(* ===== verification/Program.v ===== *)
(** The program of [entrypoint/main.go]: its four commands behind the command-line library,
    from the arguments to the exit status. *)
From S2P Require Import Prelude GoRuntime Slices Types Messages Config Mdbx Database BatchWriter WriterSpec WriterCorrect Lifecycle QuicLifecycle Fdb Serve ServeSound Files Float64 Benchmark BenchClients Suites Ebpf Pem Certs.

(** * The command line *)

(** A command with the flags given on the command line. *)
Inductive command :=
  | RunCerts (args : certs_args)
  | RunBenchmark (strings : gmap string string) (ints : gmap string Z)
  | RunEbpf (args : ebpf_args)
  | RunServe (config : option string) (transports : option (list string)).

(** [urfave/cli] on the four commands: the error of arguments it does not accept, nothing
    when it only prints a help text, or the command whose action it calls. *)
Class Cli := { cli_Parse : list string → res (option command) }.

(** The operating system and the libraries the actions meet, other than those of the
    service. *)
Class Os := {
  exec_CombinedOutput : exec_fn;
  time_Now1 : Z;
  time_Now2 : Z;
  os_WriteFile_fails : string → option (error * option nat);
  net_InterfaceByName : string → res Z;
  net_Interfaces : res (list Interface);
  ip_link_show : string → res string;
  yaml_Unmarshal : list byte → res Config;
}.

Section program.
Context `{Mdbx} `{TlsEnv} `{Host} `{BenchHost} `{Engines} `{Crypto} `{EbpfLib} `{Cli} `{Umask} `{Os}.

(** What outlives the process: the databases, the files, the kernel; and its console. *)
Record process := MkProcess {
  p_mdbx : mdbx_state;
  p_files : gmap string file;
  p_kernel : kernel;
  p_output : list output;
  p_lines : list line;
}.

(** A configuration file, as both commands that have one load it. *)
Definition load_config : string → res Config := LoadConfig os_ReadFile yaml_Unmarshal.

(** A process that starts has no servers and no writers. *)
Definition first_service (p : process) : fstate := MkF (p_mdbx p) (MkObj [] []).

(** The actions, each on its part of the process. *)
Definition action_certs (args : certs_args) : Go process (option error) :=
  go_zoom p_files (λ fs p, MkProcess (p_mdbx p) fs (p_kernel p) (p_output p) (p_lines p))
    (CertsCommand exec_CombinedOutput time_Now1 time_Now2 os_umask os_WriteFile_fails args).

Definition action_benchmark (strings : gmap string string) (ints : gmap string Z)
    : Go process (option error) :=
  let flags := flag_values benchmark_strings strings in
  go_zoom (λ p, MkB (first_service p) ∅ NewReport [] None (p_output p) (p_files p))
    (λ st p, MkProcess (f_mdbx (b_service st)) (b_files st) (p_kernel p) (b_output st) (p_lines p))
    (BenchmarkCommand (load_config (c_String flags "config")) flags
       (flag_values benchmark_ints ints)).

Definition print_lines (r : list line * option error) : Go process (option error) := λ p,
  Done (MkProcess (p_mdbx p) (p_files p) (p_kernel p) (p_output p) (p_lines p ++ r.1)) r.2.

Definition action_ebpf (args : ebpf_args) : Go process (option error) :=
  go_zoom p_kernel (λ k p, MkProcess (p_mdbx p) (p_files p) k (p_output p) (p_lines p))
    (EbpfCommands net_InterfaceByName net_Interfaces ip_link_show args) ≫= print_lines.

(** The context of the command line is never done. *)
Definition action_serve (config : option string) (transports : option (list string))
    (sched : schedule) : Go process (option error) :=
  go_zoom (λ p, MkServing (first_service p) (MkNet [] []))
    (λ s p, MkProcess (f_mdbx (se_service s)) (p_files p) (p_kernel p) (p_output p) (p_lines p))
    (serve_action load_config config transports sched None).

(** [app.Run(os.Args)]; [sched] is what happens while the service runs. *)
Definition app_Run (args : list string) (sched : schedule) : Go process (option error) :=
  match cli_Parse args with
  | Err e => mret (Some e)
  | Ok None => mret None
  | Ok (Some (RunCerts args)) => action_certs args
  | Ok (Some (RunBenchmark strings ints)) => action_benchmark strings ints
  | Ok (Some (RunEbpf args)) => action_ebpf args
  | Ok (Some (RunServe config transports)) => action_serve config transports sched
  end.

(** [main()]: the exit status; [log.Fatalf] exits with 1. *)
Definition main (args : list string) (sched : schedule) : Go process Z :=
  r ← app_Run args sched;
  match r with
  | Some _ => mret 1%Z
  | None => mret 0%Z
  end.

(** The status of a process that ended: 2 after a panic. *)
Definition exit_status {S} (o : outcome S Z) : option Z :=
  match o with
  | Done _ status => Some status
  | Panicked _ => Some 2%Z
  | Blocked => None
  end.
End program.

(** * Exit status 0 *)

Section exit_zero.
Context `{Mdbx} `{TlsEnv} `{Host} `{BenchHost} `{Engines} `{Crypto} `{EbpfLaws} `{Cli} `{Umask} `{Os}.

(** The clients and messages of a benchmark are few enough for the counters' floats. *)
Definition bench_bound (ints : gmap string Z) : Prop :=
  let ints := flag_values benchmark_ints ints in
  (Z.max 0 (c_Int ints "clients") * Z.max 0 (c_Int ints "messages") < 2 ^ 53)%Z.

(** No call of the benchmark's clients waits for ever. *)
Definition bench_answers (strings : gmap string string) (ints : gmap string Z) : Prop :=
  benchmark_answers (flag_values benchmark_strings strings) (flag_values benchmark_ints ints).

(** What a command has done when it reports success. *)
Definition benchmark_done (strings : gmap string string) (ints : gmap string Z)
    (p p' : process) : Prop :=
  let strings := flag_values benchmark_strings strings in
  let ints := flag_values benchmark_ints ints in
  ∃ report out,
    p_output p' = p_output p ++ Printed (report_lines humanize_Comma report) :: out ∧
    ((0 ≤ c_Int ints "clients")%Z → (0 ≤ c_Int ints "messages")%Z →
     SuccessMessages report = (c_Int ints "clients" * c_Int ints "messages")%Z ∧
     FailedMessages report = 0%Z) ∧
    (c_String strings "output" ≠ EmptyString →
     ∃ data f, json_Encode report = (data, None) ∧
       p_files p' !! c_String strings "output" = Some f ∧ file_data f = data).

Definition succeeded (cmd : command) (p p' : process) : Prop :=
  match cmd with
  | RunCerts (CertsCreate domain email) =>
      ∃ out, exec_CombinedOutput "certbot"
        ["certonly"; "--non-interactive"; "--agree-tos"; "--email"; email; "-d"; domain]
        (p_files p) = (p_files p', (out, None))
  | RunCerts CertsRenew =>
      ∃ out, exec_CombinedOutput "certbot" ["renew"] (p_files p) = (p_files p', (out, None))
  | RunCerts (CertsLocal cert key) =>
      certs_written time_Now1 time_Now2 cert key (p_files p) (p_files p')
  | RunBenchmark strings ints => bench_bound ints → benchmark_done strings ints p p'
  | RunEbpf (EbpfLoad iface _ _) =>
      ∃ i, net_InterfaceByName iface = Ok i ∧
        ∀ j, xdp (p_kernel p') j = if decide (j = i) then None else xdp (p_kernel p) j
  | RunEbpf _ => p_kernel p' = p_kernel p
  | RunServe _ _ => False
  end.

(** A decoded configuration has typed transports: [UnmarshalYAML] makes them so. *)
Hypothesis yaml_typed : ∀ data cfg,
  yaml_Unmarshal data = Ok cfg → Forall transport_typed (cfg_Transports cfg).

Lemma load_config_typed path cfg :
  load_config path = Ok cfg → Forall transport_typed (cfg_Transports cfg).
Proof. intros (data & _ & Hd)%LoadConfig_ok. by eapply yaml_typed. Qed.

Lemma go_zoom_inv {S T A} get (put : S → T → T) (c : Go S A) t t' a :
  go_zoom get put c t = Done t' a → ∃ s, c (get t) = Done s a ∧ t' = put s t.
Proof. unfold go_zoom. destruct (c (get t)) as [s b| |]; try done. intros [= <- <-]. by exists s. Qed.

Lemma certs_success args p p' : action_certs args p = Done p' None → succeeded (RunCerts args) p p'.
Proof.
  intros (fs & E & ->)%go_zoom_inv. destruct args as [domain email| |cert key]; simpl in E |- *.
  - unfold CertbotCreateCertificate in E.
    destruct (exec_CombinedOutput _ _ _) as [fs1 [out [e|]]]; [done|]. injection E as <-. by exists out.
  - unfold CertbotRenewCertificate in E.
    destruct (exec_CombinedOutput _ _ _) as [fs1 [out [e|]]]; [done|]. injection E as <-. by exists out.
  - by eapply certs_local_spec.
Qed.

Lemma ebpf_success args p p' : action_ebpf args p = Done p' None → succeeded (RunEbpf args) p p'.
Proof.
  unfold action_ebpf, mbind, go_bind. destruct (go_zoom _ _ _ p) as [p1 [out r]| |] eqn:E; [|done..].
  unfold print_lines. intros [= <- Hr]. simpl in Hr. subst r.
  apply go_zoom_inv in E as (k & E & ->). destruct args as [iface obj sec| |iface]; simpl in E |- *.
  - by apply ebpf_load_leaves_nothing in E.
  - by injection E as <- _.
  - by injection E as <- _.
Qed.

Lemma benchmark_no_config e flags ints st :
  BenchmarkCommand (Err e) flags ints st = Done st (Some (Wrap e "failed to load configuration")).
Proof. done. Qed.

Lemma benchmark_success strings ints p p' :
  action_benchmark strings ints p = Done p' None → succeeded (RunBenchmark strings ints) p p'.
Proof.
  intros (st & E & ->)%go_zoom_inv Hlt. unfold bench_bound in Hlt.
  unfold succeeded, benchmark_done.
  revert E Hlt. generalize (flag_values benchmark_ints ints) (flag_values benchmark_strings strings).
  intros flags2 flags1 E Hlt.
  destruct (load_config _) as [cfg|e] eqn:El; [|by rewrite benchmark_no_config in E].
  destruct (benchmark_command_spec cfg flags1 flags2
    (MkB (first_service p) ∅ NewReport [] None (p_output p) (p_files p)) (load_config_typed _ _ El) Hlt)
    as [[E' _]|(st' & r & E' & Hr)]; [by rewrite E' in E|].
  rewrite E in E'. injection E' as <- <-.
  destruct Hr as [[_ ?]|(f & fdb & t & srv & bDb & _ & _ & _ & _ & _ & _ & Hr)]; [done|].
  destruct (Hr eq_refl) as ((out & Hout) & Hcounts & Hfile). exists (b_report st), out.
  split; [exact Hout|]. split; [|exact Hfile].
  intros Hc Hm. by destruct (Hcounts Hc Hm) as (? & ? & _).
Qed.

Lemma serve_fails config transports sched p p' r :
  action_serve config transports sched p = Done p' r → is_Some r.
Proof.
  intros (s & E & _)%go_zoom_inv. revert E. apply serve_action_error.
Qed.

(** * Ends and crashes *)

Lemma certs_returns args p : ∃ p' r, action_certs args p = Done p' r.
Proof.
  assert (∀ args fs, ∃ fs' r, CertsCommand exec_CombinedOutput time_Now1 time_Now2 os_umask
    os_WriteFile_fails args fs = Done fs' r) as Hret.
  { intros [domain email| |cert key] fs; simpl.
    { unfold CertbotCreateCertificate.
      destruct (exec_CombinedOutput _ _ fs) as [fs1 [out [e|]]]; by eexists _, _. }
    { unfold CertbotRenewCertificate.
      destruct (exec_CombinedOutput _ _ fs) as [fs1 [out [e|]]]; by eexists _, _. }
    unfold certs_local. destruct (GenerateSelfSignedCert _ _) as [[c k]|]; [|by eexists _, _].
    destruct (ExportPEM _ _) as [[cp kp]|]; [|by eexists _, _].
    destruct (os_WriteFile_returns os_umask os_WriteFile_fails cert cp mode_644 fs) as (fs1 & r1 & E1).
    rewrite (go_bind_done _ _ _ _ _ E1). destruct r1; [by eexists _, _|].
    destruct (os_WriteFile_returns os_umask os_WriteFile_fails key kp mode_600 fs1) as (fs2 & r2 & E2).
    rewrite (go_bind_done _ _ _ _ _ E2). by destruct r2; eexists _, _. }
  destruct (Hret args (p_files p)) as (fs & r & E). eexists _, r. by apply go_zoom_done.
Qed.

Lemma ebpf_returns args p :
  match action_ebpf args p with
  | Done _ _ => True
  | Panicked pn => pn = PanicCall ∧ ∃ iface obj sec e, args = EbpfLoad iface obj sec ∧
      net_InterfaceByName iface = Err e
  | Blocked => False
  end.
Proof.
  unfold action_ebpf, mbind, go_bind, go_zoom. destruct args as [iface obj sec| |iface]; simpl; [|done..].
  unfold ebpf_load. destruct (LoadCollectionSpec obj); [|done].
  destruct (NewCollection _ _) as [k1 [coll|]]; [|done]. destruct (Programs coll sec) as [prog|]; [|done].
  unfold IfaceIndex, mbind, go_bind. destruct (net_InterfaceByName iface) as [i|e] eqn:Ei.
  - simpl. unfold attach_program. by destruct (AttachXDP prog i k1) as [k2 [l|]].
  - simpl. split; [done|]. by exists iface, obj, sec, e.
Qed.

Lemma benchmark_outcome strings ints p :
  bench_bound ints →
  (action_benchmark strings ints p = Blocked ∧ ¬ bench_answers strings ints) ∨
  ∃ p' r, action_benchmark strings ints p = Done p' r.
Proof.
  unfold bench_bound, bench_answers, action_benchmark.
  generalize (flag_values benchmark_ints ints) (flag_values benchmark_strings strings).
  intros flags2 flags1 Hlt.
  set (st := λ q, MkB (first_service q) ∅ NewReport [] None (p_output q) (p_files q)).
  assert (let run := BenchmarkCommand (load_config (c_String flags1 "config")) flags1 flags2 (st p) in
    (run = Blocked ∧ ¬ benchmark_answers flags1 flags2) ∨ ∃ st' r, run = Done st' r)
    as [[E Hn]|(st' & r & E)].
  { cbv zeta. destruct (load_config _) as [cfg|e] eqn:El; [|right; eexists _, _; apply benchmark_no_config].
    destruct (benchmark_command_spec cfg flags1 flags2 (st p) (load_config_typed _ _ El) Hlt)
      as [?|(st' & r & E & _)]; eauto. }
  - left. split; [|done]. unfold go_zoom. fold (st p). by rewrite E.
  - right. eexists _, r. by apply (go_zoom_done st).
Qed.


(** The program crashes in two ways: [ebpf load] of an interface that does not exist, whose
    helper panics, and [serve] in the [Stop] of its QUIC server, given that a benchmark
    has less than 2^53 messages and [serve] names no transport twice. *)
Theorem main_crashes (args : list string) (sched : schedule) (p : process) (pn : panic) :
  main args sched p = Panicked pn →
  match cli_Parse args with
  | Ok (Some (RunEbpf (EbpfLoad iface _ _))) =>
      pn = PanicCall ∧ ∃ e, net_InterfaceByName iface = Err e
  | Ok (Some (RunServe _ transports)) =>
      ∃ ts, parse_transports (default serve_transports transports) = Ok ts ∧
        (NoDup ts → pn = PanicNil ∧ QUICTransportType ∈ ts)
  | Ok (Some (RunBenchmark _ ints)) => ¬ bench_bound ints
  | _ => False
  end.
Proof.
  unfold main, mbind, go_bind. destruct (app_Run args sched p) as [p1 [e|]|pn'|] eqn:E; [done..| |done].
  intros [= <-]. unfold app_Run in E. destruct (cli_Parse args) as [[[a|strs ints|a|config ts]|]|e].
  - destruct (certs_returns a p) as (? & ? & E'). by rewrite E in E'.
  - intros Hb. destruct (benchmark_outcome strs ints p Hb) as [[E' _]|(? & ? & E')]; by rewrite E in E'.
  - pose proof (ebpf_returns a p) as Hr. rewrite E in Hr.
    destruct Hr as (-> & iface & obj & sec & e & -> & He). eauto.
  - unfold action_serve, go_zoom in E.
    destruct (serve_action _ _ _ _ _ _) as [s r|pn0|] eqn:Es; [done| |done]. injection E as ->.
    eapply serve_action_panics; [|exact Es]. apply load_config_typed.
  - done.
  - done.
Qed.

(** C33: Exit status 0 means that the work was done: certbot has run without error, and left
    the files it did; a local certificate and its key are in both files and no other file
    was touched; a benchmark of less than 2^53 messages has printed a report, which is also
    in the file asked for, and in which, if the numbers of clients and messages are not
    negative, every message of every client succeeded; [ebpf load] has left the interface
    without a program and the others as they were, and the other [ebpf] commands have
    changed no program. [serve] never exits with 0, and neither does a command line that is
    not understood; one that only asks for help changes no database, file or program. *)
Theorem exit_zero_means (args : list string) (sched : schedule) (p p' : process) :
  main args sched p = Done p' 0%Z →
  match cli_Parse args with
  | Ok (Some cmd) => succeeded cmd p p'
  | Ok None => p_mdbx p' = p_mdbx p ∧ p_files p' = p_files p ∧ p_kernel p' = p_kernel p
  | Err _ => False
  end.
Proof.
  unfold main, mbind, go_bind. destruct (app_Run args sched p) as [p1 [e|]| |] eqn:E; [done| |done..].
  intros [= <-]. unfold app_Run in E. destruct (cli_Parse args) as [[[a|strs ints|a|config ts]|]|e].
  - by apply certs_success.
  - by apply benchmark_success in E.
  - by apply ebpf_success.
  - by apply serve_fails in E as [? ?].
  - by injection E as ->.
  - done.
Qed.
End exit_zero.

::::::

**ASSIGNMENT:** Copy out each line in the preceding records that contains "which".

**EXERCISE ANSWER:**
    was touched; a benchmark of less than 2^53 messages has printed a report, which is also
    in the file asked for, and in which, if the numbers of clients and messages are not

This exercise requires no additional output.